- _EXERCISE PROMPT_:
Below are the records; copy exactly the stretch from the line containing "(cache_at g cache))." through the line containing "constructor; [unfold links;", both ends included, and nothing else.
----------
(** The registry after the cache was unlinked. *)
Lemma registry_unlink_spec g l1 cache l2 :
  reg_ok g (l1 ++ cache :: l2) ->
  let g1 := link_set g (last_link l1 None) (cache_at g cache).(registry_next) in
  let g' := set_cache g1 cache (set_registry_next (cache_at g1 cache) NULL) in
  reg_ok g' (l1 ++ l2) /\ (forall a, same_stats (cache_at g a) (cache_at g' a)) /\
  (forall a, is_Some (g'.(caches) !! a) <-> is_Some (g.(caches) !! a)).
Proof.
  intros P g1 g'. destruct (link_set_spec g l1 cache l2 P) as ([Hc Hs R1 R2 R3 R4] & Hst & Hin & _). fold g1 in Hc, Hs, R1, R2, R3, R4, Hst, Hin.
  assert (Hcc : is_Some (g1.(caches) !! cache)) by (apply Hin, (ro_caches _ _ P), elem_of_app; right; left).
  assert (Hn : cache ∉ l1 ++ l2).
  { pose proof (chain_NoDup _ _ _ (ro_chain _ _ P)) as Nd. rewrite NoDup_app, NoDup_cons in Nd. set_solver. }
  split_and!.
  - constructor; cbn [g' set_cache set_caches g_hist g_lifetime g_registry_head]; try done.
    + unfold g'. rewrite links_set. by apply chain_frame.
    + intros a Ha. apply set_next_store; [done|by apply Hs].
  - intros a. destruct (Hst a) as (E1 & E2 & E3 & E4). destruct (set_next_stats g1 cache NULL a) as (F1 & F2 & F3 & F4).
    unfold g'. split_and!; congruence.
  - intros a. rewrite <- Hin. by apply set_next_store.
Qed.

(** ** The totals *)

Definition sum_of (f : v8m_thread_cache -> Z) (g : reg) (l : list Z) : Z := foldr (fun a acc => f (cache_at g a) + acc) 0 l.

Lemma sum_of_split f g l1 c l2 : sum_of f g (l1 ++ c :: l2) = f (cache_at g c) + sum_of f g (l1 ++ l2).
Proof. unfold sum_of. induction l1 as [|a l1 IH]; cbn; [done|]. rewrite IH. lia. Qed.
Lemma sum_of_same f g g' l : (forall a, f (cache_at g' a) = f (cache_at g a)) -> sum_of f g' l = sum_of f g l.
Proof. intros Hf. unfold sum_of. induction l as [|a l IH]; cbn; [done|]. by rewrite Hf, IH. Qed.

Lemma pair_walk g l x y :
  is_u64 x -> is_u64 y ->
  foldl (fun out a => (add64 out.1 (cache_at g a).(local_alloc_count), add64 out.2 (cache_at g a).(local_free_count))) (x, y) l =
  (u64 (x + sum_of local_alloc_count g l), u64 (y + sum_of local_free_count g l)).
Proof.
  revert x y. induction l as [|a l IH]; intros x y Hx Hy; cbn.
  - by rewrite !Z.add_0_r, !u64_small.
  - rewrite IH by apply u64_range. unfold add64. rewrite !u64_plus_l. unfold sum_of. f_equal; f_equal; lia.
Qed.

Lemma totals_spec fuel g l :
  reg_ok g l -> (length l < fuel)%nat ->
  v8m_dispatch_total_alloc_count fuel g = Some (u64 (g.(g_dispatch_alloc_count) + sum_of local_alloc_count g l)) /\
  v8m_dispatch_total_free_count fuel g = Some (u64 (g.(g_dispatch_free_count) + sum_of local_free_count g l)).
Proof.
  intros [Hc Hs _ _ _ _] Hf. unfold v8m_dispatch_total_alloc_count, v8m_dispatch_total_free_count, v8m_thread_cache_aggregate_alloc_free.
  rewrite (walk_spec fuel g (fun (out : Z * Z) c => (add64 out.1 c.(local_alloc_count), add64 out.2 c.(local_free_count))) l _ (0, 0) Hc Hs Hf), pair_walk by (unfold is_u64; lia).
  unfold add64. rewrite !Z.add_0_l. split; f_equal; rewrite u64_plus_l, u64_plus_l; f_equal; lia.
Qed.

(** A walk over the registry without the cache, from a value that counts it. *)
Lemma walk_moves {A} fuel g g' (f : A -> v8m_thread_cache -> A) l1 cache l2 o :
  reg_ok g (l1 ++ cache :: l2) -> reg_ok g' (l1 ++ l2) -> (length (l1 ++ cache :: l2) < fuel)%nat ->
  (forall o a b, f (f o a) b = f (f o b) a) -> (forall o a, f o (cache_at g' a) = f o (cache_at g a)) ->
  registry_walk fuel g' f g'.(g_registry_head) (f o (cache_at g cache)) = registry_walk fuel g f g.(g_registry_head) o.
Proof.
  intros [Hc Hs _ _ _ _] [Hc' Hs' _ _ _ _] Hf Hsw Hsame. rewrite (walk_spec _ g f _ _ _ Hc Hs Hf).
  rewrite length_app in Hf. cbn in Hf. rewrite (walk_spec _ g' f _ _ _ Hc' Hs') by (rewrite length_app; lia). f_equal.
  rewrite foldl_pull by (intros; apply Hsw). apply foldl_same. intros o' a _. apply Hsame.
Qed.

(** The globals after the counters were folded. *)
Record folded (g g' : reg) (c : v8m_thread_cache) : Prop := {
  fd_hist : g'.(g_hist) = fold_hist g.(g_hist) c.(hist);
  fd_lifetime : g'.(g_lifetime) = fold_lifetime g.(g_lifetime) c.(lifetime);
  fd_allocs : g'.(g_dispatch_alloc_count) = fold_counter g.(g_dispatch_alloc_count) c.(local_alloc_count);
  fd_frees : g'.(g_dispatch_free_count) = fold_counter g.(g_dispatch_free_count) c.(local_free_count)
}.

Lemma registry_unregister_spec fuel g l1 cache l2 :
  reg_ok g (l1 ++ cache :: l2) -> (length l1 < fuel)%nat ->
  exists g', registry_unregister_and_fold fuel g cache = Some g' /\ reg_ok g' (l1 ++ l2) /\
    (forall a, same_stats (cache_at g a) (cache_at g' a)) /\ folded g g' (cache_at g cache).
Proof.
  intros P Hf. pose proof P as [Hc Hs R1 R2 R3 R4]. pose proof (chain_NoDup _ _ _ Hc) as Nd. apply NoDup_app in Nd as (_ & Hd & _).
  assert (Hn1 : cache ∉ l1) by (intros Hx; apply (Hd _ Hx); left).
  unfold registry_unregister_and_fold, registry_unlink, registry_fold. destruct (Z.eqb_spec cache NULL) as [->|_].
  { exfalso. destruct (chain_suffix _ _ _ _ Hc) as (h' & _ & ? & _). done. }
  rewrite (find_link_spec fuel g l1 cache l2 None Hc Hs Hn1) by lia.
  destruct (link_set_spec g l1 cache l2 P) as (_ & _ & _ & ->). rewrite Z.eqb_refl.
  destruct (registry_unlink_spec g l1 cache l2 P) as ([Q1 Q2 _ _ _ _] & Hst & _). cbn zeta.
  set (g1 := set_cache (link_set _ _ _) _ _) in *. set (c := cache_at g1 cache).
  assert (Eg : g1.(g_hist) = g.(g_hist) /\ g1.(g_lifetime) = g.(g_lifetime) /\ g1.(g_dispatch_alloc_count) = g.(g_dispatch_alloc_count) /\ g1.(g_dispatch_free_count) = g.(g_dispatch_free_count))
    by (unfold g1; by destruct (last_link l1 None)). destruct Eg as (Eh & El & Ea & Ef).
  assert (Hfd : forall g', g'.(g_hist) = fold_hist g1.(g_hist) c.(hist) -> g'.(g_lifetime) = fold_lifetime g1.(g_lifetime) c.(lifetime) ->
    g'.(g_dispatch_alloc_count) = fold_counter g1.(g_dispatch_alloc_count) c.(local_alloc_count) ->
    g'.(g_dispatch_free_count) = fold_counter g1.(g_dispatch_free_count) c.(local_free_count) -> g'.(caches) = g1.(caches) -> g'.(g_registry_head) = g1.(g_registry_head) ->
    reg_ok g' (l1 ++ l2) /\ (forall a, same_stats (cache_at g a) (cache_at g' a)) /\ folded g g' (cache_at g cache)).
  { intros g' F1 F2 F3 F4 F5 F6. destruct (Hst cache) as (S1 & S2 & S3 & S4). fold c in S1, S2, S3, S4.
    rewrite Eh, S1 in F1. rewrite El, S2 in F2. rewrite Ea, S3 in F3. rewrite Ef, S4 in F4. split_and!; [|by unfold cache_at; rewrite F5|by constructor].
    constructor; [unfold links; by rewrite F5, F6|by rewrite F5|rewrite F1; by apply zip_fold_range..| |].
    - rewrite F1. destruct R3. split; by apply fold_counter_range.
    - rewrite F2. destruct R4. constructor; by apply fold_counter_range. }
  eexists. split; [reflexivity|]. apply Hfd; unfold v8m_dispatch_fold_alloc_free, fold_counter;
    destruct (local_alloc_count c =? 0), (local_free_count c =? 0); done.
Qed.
----------
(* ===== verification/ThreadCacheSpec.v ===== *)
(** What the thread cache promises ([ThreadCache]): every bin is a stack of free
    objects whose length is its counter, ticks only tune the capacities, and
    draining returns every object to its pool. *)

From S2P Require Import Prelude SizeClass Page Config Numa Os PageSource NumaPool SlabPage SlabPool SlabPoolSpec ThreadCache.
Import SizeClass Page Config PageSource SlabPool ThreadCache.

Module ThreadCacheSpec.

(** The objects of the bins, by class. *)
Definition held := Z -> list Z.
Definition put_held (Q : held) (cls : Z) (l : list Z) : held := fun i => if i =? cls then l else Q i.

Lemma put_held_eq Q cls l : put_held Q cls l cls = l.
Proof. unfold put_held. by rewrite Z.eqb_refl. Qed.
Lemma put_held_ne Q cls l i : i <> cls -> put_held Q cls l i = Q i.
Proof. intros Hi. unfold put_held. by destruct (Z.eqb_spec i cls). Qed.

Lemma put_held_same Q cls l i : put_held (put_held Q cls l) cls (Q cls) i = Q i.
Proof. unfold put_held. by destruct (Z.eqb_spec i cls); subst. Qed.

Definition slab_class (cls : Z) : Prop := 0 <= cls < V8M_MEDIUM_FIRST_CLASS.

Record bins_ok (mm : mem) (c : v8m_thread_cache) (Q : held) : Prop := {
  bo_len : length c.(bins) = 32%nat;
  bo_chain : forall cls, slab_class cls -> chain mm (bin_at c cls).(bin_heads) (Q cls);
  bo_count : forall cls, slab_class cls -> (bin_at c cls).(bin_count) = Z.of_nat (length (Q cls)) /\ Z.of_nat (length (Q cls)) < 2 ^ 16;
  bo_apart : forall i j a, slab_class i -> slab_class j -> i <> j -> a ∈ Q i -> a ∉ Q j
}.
----------
- _RESPONSE TO THIS EXERCISE_:
    reg_ok g' (l1 ++ l2) /\ (forall a, same_stats (cache_at g a) (cache_at g' a)) /\ folded g g' (cache_at g cache)).
  { intros g' F1 F2 F3 F4 F5 F6. destruct (Hst cache) as (S1 & S2 & S3 & S4). fold c in S1, S2, S3, S4.
    rewrite Eh, S1 in F1. rewrite El, S2 in F2. rewrite Ea, S3 in F3. rewrite Ef, S4 in F4. split_and!; [|by unfold cache_at; rewrite F5|by constructor].
    constructor; [unfold links; by rewrite F5, F6|by rewrite F5|rewrite F1; by apply zip_fold_range..| |].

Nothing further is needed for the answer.